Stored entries
========

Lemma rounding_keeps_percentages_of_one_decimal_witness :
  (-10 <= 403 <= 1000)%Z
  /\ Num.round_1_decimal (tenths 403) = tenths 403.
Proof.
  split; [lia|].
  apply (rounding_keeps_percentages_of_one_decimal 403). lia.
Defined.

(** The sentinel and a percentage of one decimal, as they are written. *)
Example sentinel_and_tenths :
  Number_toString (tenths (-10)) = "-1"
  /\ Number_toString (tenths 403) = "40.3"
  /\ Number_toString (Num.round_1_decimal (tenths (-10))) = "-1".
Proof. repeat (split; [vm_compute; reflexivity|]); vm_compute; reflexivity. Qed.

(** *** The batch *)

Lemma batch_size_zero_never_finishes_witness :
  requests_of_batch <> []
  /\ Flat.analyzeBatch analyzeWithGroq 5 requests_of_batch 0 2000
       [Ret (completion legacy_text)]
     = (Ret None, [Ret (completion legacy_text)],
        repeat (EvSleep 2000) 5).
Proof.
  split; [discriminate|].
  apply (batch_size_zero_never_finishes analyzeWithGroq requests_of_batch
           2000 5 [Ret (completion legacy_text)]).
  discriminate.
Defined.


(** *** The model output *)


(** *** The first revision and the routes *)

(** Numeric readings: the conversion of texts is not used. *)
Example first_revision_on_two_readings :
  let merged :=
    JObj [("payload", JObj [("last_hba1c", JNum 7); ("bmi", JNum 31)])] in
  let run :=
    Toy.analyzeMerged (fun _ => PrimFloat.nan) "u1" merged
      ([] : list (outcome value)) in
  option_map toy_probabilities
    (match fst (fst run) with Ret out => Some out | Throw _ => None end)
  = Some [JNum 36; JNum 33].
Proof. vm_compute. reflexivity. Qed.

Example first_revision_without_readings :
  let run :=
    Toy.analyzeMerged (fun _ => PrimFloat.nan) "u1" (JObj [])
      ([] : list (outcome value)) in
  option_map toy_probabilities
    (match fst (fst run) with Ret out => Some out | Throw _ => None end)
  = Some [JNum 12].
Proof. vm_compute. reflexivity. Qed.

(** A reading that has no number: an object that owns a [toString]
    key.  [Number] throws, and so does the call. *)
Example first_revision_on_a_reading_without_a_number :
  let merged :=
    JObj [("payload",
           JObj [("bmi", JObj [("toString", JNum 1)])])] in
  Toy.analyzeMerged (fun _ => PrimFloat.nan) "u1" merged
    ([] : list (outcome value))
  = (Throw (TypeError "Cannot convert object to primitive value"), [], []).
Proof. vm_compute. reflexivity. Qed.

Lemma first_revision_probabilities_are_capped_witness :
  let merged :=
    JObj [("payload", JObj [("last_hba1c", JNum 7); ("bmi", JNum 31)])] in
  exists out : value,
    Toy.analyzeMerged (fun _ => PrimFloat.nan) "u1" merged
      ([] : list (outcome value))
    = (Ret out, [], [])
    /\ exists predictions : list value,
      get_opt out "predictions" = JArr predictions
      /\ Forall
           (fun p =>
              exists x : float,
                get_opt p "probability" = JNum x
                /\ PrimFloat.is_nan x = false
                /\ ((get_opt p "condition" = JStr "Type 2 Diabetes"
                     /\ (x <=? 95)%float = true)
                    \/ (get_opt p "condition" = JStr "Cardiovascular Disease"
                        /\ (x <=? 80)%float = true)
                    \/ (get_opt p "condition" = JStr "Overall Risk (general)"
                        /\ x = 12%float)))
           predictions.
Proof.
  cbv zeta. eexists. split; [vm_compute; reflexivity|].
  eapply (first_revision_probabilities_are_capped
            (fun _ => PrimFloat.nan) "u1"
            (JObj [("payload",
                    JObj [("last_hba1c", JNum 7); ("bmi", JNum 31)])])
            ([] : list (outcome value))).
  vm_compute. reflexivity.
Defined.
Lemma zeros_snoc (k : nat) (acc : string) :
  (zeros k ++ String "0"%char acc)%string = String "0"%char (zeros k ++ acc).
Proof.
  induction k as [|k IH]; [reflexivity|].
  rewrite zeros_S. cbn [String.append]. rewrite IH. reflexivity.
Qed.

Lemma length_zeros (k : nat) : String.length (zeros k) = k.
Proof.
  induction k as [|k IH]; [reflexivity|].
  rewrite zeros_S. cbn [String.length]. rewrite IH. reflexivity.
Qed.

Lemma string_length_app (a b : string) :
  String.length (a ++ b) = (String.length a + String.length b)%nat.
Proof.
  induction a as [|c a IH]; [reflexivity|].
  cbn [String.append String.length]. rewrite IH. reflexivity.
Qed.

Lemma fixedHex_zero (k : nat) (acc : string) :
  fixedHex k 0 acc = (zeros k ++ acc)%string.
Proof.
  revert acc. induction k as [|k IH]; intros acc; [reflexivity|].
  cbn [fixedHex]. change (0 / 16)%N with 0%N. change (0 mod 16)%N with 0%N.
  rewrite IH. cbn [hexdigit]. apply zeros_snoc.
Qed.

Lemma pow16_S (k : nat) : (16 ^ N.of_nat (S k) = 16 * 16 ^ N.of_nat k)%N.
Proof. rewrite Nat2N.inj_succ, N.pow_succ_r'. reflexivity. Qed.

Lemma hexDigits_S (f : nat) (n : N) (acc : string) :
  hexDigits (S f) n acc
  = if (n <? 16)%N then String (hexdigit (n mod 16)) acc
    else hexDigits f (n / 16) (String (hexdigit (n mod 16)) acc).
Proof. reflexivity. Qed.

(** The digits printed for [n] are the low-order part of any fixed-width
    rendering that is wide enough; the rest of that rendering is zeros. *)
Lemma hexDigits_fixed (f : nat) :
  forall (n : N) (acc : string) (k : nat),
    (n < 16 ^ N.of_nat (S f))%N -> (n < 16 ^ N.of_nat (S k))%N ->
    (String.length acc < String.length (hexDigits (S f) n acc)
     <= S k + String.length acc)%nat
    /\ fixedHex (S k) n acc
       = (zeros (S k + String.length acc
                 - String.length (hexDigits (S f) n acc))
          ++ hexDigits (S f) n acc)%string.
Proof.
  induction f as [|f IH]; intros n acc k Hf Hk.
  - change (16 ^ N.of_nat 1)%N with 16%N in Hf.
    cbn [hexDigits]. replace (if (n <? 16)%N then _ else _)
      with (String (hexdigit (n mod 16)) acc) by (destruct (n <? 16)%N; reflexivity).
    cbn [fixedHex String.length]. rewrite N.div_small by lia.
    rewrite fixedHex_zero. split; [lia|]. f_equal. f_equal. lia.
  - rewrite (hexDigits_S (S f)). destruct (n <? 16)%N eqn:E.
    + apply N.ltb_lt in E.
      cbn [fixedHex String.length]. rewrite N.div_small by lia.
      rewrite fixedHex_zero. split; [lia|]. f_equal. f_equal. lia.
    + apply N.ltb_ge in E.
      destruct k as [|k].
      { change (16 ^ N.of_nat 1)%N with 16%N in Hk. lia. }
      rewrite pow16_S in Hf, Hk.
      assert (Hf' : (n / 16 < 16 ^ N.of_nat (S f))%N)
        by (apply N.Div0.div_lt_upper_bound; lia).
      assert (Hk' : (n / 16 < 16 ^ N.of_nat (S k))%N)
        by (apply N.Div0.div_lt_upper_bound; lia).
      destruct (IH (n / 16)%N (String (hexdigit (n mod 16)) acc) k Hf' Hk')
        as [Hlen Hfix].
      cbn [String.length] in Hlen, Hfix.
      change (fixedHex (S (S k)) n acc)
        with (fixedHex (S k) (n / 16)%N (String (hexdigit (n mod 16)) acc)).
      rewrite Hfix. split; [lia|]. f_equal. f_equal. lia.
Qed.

========

» **Exercise requirements**: The answer must be a single number: how many lines of the data include the string "PrimFloat".

» **Task output**: 6